The US doesn't have a big A-list film festival on the east coast - so it has one in Canada instead. The Toronto International Film Festival attracts a clutch of American stars, producers and sales agents eager to promote their new releases. It also provides a serviceable selection of international and Canadian films.

This year, the festival displayed its closeness to the US with a short film to mark the 10th anniversary of the September 11 terrorist attacks. The festival was in full swing in 2001 when the World Trade Centre's twin towers were destroyed.

The well-judged work, which was touching and unsentimental, provided some comfort for New Yorkers away from home on the anniversary.

A host of Hollywood stars made the trip to promote their new releases. George Clooney made the trip to promote two films: The Descendants, a family drama directed by Sideways' Alexander Payne, and The Ides of March, which had just premiered at the Venice Film Festival. Madonna, fresh from being derided in Venice for the royal story W.E., which she directed, also made the trip. She was also derided in Toronto.

Glenn Close turned up to tout Albert Nobbs, a project about a cross-dresser that took her almost 30 years to get off the ground. Thankfully, critics seemed to like it. Indeed, critics were in a mellow mood this year, even praising Roland Emmerich's cheesy but entertaining Anonymous, a film that claimed Shakespeare's works weren't written by the bard himself. The Oranges, a comedy drama about a young girl's affair with an older man (played by House star Hugh Laurie) in New Jersey, fared less well.

Films from Asia added art and innovation to the mix. Revolving around an ultra-protective, ultra-violent mother, Shinya Tsukamoto's Kotoko was another brutal and provocative offering from the Japanese director. By contrast, Hong Kong director Ann Hui On-wah's A Simple Life - about the relationship between a middle-class man and his ailing housemaid - was thoughtful and moving without melodrama.

Reminiscent of films by the legendary King Hu, The Sword Identity brought a novelistic intensity to a historical story about a new kind of sword. Korean megastar Jeon Do-yeon added glamour when she strolled out for Countdown, a wild but entertaining Korean film about crime and revenge. Luc Besson's The Lady, a drama about Aung San Suu Kyi that starred Michelle Yeoh, also screened.

The audience prize went to Where Do We Go Now?, a film about religious tension in Lebanon.
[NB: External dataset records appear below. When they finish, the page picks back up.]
(* ===== verification/NftlPersist.v ===== *)
(** * NFTL: what the flash says about the tables

    Between operations every block that is in use is named by a table, and the
    spare areas say which ([stored]): a consequence of the invariant of the
    layer, by owner of the block, from which [NFTL_mount] is shown to rebuild
    the tables. *)

From Stdlib Require Import ZArith Lia.
From stdpp Require Import base numbers list sets.
From S2P Require Import Prelude CMonad NftlTypes NftlAlloc NftlLog NftlDl NftlMtl MtdDev NftlState.
From S2P Require Import NandLaws ChipLaws NftlFlash NftlFlashSpec NftlGarbage NftlTold NftlInv NftlGarbageSpec.
From S2P Require Import NftlMap NftlMapSpec NftlMapUpdate NftlData NftlDataSpec NftlDataMerge NftlDataShrink NftlDataWrite.
From S2P Require Import NftlDataContract NftlMount NftlMountSpec.

Section Stored.
Context {W : Type} {WW : World W} (g : mtd_info) {N : NandLaws W g}.
Implicit Types (s : nftl W) (w : W) (G : ghost) (b p : Z).
Notation n := (nr_pgsinblk g).

(** The flash tells the ghost state: every block in use is named by a table
    and its spare areas say which. *)
Record stored w (pg : Z) G : Prop := {
  sr_mt : forall b i, gh_own G b = RMt i -> gh_mt G i = Some b /\ mt_stored g w i b;
  sr_mtl : forall b i, gh_own G b = RMtl i -> exists ge, ge ∈ gh_mtl G /\ mtb_pba ge.1 = b /\ mtl_stored g w ge;
  sr_dl : forall b lba, gh_own G b = RDl lba -> exists ge, ge ∈ gh_dl G /\ dlb_pba ge.1 = b /\ dl_stored g w ge;
  sr_data : forall b lba, in_chip g b -> gh_own G b = RData lba -> data_stored g w b;
  sr_gar : forall b, gh_own G b = RGar -> b ∈ gh_gar G /\ gar_stored g w b;
  sr_gt : forall b, gh_own G b = RGt -> gh_gt G = Some b /\ gt_stored g w pg b (gh_gar G) /\ 1 <= pg;
  sr_busy : forall b, gh_own G b <> RBusy;
  sr_bad : forall b, in_chip g b -> nd_bad w b = true <-> gh_own G b = ROther
}.

Lemma ftl_stored s G : ftl g s G -> (forall b, gh_own G b <> RBusy) -> stored (world s) (gt_pgcnt (n_gar s)) G.
Proof.
  intros HF Hb. pose proof (ft_mt _ _ _ HF) as HM. pose proof (mi_gar _ _ _ _ HM) as HR.
  destruct (fi_tells _ _ _ _ _ (mi_inv _ _ _ _ HM)) as [[T1 T2 T3 T4 T5 T6] TN TB].
  split; [intros b i Ho|intros b i Ho|intros b i Ho|intros b i _ Ho|intros b Ho|intros b Ho|done|done];
    pose proof (TN b) as Hn; rewrite Ho in Hn; cbn in Hn.
  - split; [done|by apply T1].
  - destruct Hn as (h & es & Hin & Hp). exists (h, es). split_and!; [done|done|by apply T2].
  - destruct Hn as (h & es & Hin & Hp). exists (h, es). split_and!; [done|done|by apply T3].
  - by apply (T4 i).
  - split; [done|by apply T5].
  - split; [done|]. rewrite <- (gr_told _ _ _ HR). split; [by apply T6|]. apply (gr_used _ _ _ HR). congruence.
Qed.

(** A state between operations: no block is in nobody's hands. *)
Record settled s G : Prop := {
  sd_ftl : ftl g s G;
  sd_open : dl_open g G;
  sd_busy : forall b, gh_own G b <> RBusy;
  sd_cnt : mt_blkcnt (n_mt s) = nr_mt g;
  sd_maxlp : n_maxlp s = nr_blks g * n
}.
Lemma settled_write s G lpa d s' G' : settled s G -> written g s G lpa d s' G' -> dl_open g G' -> settled s' G'.
Proof.
  intros [S1 S2 S3 S4 S5] HW Ho. split; [apply HW|done| | |].
  - intros b Hb. by apply (S3 b), (wr_busy _ _ _ _ _ _ _ HW).
  - by rewrite (wr_cnt _ _ _ _ _ _ _ HW).
  - by rewrite (wr_maxlp _ _ _ _ _ _ _ HW).
Qed.
End Stored.
(* ===== verification/NftlHistory.v ===== *)
(** * NFTL: whole histories

    Any number of writes of logical pages and power failures between them.
    What the layer needs of a history is a matter of which pages were written
    in which order ([write_ok]); the rest of the state is not looked at. *)

From Stdlib Require Import ZArith Lia.
From stdpp Require Import base numbers list gmap sets.
From S2P Require Import Prelude CMonad NftlTypes NftlAlloc NftlLog NftlDl NftlMtl MtdDev NftlState MtdSim.
From S2P Require Import NandLaws ChipLaws NftlFlash NftlFlashSpec NftlGarbage NftlTold NftlInv NftlGarbageSpec.
From S2P Require Import NftlMap NftlMapSpec NftlMapUpdate NftlMapContract NftlData NftlDataSpec NftlDataMerge NftlDataShrink NftlDataWrite.
From S2P Require Import NftlDataContract NftlMount NftlMountSpec NftlPersist NftlRemount NftlRemountSpec NftlCycle NftlResources.

(** ** What a history is *)

(** Writing and reading a logical page, and losing the power: RAM is lost, and
    the module is loaded and mounts the flash again. *)
Inductive event :=
  | EWrite (lpa : Z) (databuff : list Z)
  | ERead (lpa : Z) (databuff : list Z)
  | EPower.

Section Events.
Context {W : Type} {WW : World W} (g : mtd_info).
Notation n := (nr_pgsinblk g).
Notation page_of buf := (take (Z.to_nat (writesize g)) buf).

Definition power_fail : M (nftl W) Z := fun s => NFTL_mount g (at_load (world s)).
Definition do_event (e : event) : M (nftl W) Z :=
  match e with
  | EWrite lpa buf => nftl_write_logicpage g lpa buf
  | ERead lpa buf => let! r := nftl_read_logicpage g lpa buf in ret (fst r)
  | EPower => power_fail
  end.
(** The events in turn, until one fails. *)
Fixpoint run_events (es : list event) : M (nftl W) Z :=
  match es with
  | [] => ret 0
  | e :: es => let! r := do_event e in if truth r then ret r else run_events es
  end.

(** The disk afterwards: neither reading nor the power matters to it. *)
Fixpoint disk_after (es : list event) (disk : Z -> option (list Z)) : Z -> option (list Z) :=
  match es with
  | [] => disk
  | EWrite lpa buf :: es => disk_after es (upd disk lpa (Some (page_of buf)))
  | _ :: es => disk_after es disk
  end.

(** ** What it leaves behind *)
Implicit Types (H ps : list Z) (l lpa : Z).

(** [H] are the pages written, the last one first. *)
Definition pages_of H l : list Z := filter (fun x => x / n = l) H.
Definition writes H l : Z := arr_len (pages_of H l).
Definition blocks_in H : list Z := remove_dups (map (fun x => x / n) H).
(** How many of the last writes to a logical block were to its first pages, in
    order. *)
Fixpoint run_of ps : Z :=
  match ps with
  | [] => 0
  | x :: ps => let k := run_of ps in if x mod n =? k then k + 1 else if x mod n =? 0 then 1 else 0
  end.
(** The logical blocks with fewer writes than a block has pages: they may have
    a log block only. *)
Definition partial H : list Z := filter (fun l => writes H l < n) (blocks_in H).

(** What a write of [lpa] needs of the history [H] before it: the page is on
    the disk; after the pages of a logical block but the last, in order, only
    the last is written; the tables have room for the logical blocks that have
    no data block yet; and there are good blocks for all logical blocks. *)
Definition write_ok (good : Z) H lpa : bool :=
  (0 <=? lpa) && (lpa <? nr_blks g * n) &&
  ((negb (run_of (pages_of H (lpa / n)) =? n - 1)) || (lpa mod n =? n - 1)) &&
  (arr_len (partial H) + 2 <? DL_MAX_BLOCKS) && ((arr_len (partial H) + 1) * (n - 1) <? DL_MAX_PAGES) &&
  (2 * nr_mt g + arr_len (blocks_in H) + OVERHEAD <=? good).
Fixpoint history_ok (good : Z) H (es : list event) : bool :=
  match es with
  | [] => true
  | EWrite lpa buf :: es => write_ok good H lpa && (writesize g <=? arr_len buf) && history_ok good (lpa :: H) es
  | ERead lpa buf :: es =>
      (0 <=? lpa) && (lpa <? nr_blks g * n) && (writesize g <=? arr_len buf) && history_ok good H es
  | EPower :: es => history_ok good H es
  end.

(** ** One write more *)
Lemma pages_of_cons H lpa l : pages_of (lpa :: H) l = if decide (lpa / n = l) then lpa :: pages_of H l else pages_of H l.
Proof. unfold pages_of. by rewrite filter_cons. Qed.
Lemma writes_same H lpa : writes (lpa :: H) (lpa / n) = writes H (lpa / n) + 1.
Proof. unfold writes. rewrite pages_of_cons, decide_True by done. rewrite arr_len_cons. lia. Qed.
Lemma writes_other H lpa l : l <> lpa / n -> writes (lpa :: H) l = writes H l.
Proof. intros Hl. unfold writes. by rewrite pages_of_cons, decide_False by congruence. Qed.
Lemma blocks_in_elem H l : l ∈ blocks_in H <-> l ∈ map (fun x => x / n) H.
Proof. unfold blocks_in. by rewrite elem_of_remove_dups. Qed.
Lemma writes_none H l : l ∉ blocks_in H -> writes H l = 0.
Proof.
  rewrite blocks_in_elem. unfold writes. induction H as [|x H IH]; [done|]. cbn [map].
  intros [Hx Hl]%not_elem_of_cons. rewrite pages_of_cons, decide_False by congruence. by apply IH.
Qed.
End Events.

(** ** The layer keeps track *)
Section Track.
Context {W : Type} {WW : World W} (g : mtd_info) {N : NandLaws W g}.
Hypothesis geo : nand_geo g.
Implicit Types (s : nftl W) (G : ghost) (H : list Z) (l lpa : Z).
Notation n := (nr_pgsinblk g).
Notation page_of buf := (take (Z.to_nat (writesize g)) buf).

(** The pages of a log block are the first of the logical block, in order. *)
Definition ordered (h : dl_blockinfo) es : Prop :=
  forall i, 0 <= i < dlb_used h -> ent_lookup es (dlb_lba h * n + i) = Some i.

(** The state after the writes [H], on a chip with the bad blocks [bad]. *)
Record tracks (bad : Z -> bool) H s G : Prop := {
  tr_settled : settled g s G;
  tr_bad : nd_bad (world s) = bad;
  tr_touched : forall l, touched G l <-> l ∈ blocks_in g H;
  tr_fresh : forall h es, (h, es) ∈ gh_dl G -> gh_data G (dlb_lba h) = None -> dlb_used h = writes g H (dlb_lba h);
  tr_run : forall h es, (h, es) ∈ gh_dl G -> ordered h es -> run_of g (pages_of g H (dlb_lba h)) = dlb_used h;
  tr_blocks : exists L, arr_len (gh_dl G) <= DL_MAX_BLOCKS_DIV4 \/ unmapped_but L G;
  tr_ents : exists L, arr_len (ents (gh_dl G)) <= DL_MAX_PAGES_DIV4 \/ unmapped_but L G
}.

Lemma tracks_fresh bad H s G h es : tracks bad H s G -> (h, es) ∈ gh_dl G -> gh_data G (dlb_lba h) = None ->
  dlb_lba h ∈ partial g H.
Proof.
  intros HT Hin Hd. apply list_elem_of_filter. split.
  - rewrite <- (tr_fresh _ _ _ _ HT h es Hin Hd). by apply (sd_open _ _ _ (tr_settled _ _ _ _ HT) h es).
  - apply (tr_touched _ _ _ _ HT). right. by eapply logged_group.
Qed.
(** A log of unmapped blocks is no larger than the history allows. *)
Lemma tracks_log bad H s G L : tracks bad H s G -> unmapped_but L G -> arr_len (gh_dl G) <= arr_len (partial g H) + 1.
Proof.
  intros HT Hu. pose proof (dk_nodup _ _ _ (ft_dl _ _ _ (sd_ftl _ _ _ (tr_settled _ _ _ _ HT)))) as Hnd.
  pose proof (logged_unmapped_but G L Hnd Hu) as Hl.
  enough (Hsub : filter (fun l => gh_data G l = None) (logged G) ⊆+ partial g H)
    by (apply submseteq_length in Hsub; unfold arr_len in *; lia).
  apply NoDup_submseteq; [by apply NoDup_filter|]. intros l (Hd & Hl')%list_elem_of_filter.
  destruct (group_logged _ _ Hl') as (h & es & Hin & <-). by eapply tracks_fresh.
Qed.

Lemma tracks_can_write bad H s G lpa : tracks bad H s G -> write_ok g (good_blocks g bad) H lpa = true ->
  can_write g s G lpa.
Proof.
  intros HT Hok. pose proof HT as [HS Hb Ht Hf Hr [L1 HL1] [L2 HL2]]. pose proof HS as [HF Hopen Hbusy Hcnt Hmax].
  pose proof (ngp g geo). unfold write_ok in Hok. rewrite !andb_true_iff, orb_true_iff in Hok.
  destruct Hok as (((((O1 & O2) & O3) & O4) & O5) & O6). zbool.
  pose proof (arr_len_nonneg (partial g H)). unfold DL_MAX_BLOCKS_DIV4, DL_MAX_PAGES_DIV4, DL_MAX_BLOCKS, DL_MAX_PAGES in *.
  split.
  - lia.
  - apply (reserve_counted g s G (blocks_in g H) L1 HS); [by intros l; apply Ht|apply NoDup_remove_dups|done|by rewrite Hb].
  - unfold DL_MAX_BLOCKS. destruct HL1 as [?|Hu]; [lia|]. pose proof (tracks_log _ _ _ _ _ HT Hu). lia.
  - unfold DL_MAX_PAGES. destruct HL2 as [?|Hu]; [lia|]. pose proof (tracks_log _ _ _ _ _ HT Hu).
    pose proof (ents_bound g (gh_dl G)) as Hbd. pose proof (arr_len_nonneg (gh_dl G)).
    assert (arr_len (ents (gh_dl G)) <= arr_len (gh_dl G) * (n - 1)); [|nia].
    apply Hbd. intros h es Hin. pose proof (Hopen h es Hin).
    pose proof (dk_groups _ _ _ (ft_dl _ _ _ HF)) as Hg. eapply Forall_forall in Hg; [|exact Hin].
    pose proof (go_valid _ _ Hg). pose proof (go_used _ _ Hg). cbn in *. lia.
  - intros h es Hin Hl [Hu Hseq]. destruct O3 as [O3|O3]; [|by zbool].
    apply negb_true_iff in O3. zbool. exfalso. apply O3. rewrite <- Hl. rewrite (Hr h es Hin); [done|].
    intros i Hi. apply Hseq. lia.
Qed.

(** The order of the pages of a log block that grows by one. *)
Lemma ordered_write h es lpa : group_ok g (h, es) -> dlb_lba h = lpa / n -> dlb_used h < n ->
  ordered (group_write h es lpa).1 (group_write h es lpa).2 -> ordered h es /\ lpa mod n = dlb_used h.
Proof.
  intros Hg Hl Hu Ho. pose proof (ngp g geo). pose proof (go_used _ _ Hg) as Hv. pose proof (go_valid _ _ Hg) as Hv'.
  pose proof (arr_len_nonneg es). pose proof (go_lpas _ _ Hg) as Hes. cbn in Hv, Hv', Hes.
  assert (Hlk : forall i, 0 <= i < dlb_used h + 1 ->
    (if dlb_lba h * n + i =? lpa then Some (dlb_used h) else ent_lookup es (dlb_lba h * n + i)) = Some i).
  { intros i Hi. specialize (Ho i). cbn [group_write fst snd dlb_used dlb_lba] in Ho. rewrite ent_lookup_put in Ho. by apply Ho. }
  split.
  - intros i Hi. specialize (Hlk i ltac:(lia)). destruct (_ =? lpa); [|done]. injection Hlk as E. lia.
  - specialize (Hlk (dlb_used h) ltac:(lia)). destruct (_ =? lpa) eqn:E; zbool.
    + rewrite <- E, Z.add_comm, Z.mod_add by lia. apply Z.mod_small. lia.
    + exfalso. pose proof (ent_lookup_range g _ _ _ _ Hg Hlk). cbn in *. lia.
Qed.

Lemma tracks_write bad H s G lpa d s' G' :
  tracks bad H s G -> written g s G lpa d s' G' -> dl_open g G' -> tidy g lpa G' -> tracks bad (lpa :: H) s' G'.
Proof.
  intros HT HW Ho [T1 T2]. pose proof HT as [HS Hb Ht Hf Hr _ _]. pose proof HS as [HF Hopen Hbusy Hcnt Hmax].
  pose proof (wr_log _ _ _ _ _ _ _ HW) as [R1 R2 R3 R4 R5]. pose proof (ngp g geo).
  assert (Hgo : forall h es, (h, es) ∈ gh_dl G -> group_ok g (h, es)).
  { intros h es Hin. pose proof (dk_groups _ _ _ (ft_dl _ _ _ HF)) as Hg. by eapply Forall_forall in Hg. }
  split.
  - by eapply settled_write.
  - by rewrite (wr_bad _ _ _ _ _ _ _ HW).
  - intros l. rewrite R5, Ht, !blocks_in_elem. cbn [map]. rewrite elem_of_cons. tauto.
  - intros h es Hin Hd. destruct (decide (dlb_lba h = lpa / n)) as [El|Hne].
    + destruct (R2 h es Hin El) as [(h0 & es0 & Hin0 & El0 & [= -> ->])|(b & [= -> ->] & Hor)]; cbn [dlb_lba dlb_used] in *.
      * rewrite El0, writes_same, <- El0, <- (Hf h0 es0 Hin0); [done|].
        destruct (gh_data G (dlb_lba h0)) eqn:E; [|done]. exfalso. apply (R3 (dlb_lba h0)); [congruence|done].
      * rewrite writes_same, (writes_none g H); [done|]. rewrite <- Ht. intros [Hd'|Hl'].
        -- by apply (R3 _ Hd').
        -- by destruct Hor.
    + rewrite writes_other by done. apply (Hf h es); [by apply R1|]. rewrite <- R4; [done|by eapply logged_group|done].
  - intros h es Hin Hord. destruct (decide (dlb_lba h = lpa / n)) as [El|Hne].
    + rewrite El, pages_of_cons, decide_True by done. cbn [run_of].
      destruct (R2 h es Hin El) as [(h0 & es0 & Hin0 & El0 & E)|(b & [= -> ->] & Hor)].
      * injection E as -> ->. destruct (ordered_write h0 es0 lpa (Hgo h0 es0 Hin0) El0 (Hopen h0 es0 Hin0) Hord) as [Ho0 Hm].
        rewrite <- El0, (Hr h0 es0 Hin0 Ho0), Hm, Z.eqb_refl. done.
      * cbn [dlb_used]. specialize (Hord 0 ltac:(cbn; lia)). cbn [dlb_lba ent_lookup dlt_lpa] in Hord.
        rewrite Z.add_0_r in Hord. destruct (lpa =? _) eqn:E; zbool; [|done].
        assert (Hm : lpa mod n = 0) by (rewrite E; apply Z.mod_mul; lia). rewrite Hm.
        destruct (0 =? run_of g _) eqn:E'; zbool; [by rewrite <- E'|done].
    + rewrite pages_of_cons, decide_False by congruence. apply (Hr h es); [by apply R1|done].
  - by exists (lpa / n).
  - by exists (lpa / n).
Qed.

(** The power fails. *)
Lemma unmapped_but_perm L G G' : gh_dl G' ≡ₚ gh_dl G -> gh_data G' = gh_data G -> unmapped_but L G -> unmapped_but L G'.
Proof. intros Hp Hd Hu h es. rewrite Hp, Hd. apply Hu. Qed.
Lemma tracks_restored bad H s G s' G' :
  tracks bad H s G -> restored g s G s' G' -> tracks bad H s' G'.
Proof.
  intros [_ Hb Ht Hf Hr [L1 HL1] [L2 HL2]] [Q1 Q2 Q3 Q4 Q5 Q6 Q7 Q8 Q9 Q10 Q11].
  split.
  - done.
  - by rewrite (sp_bad _ _ _ Q2).
  - intros l. rewrite <- Ht. unfold touched, logged. rewrite Q8.
    by rewrite (Permutation_map (fun ge : dl_group => dlb_lba ge.1) Q5).
  - intros h es. rewrite Q5, Q8. apply Hf.
  - intros h es. rewrite Q5. apply Hr.
  - exists L1. destruct HL1 as [HL|HL]; [left|right; by eapply unmapped_but_perm].
    unfold arr_len in *. by rewrite Q5.
  - exists L2. destruct HL2 as [HL|HL]; [left|right; by eapply unmapped_but_perm].
    pose proof (submseteq_ents (gh_dl G') (gh_dl G) ltac:(by rewrite Q5)). lia.
Qed.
But the best film of the festival was fittingly Canadian. Guy Maddin's Keyhole was an innovative pastiche of 1930s gangster movies and Jean Cocteau, linked vaguely to Homeric stories. It was a thoroughly unpretentious slice of art-house cinema. Maddin manages to get such films made with the aid of Canadian state funding - something that indie filmmakers south of the border would dearly love to benefit from back home.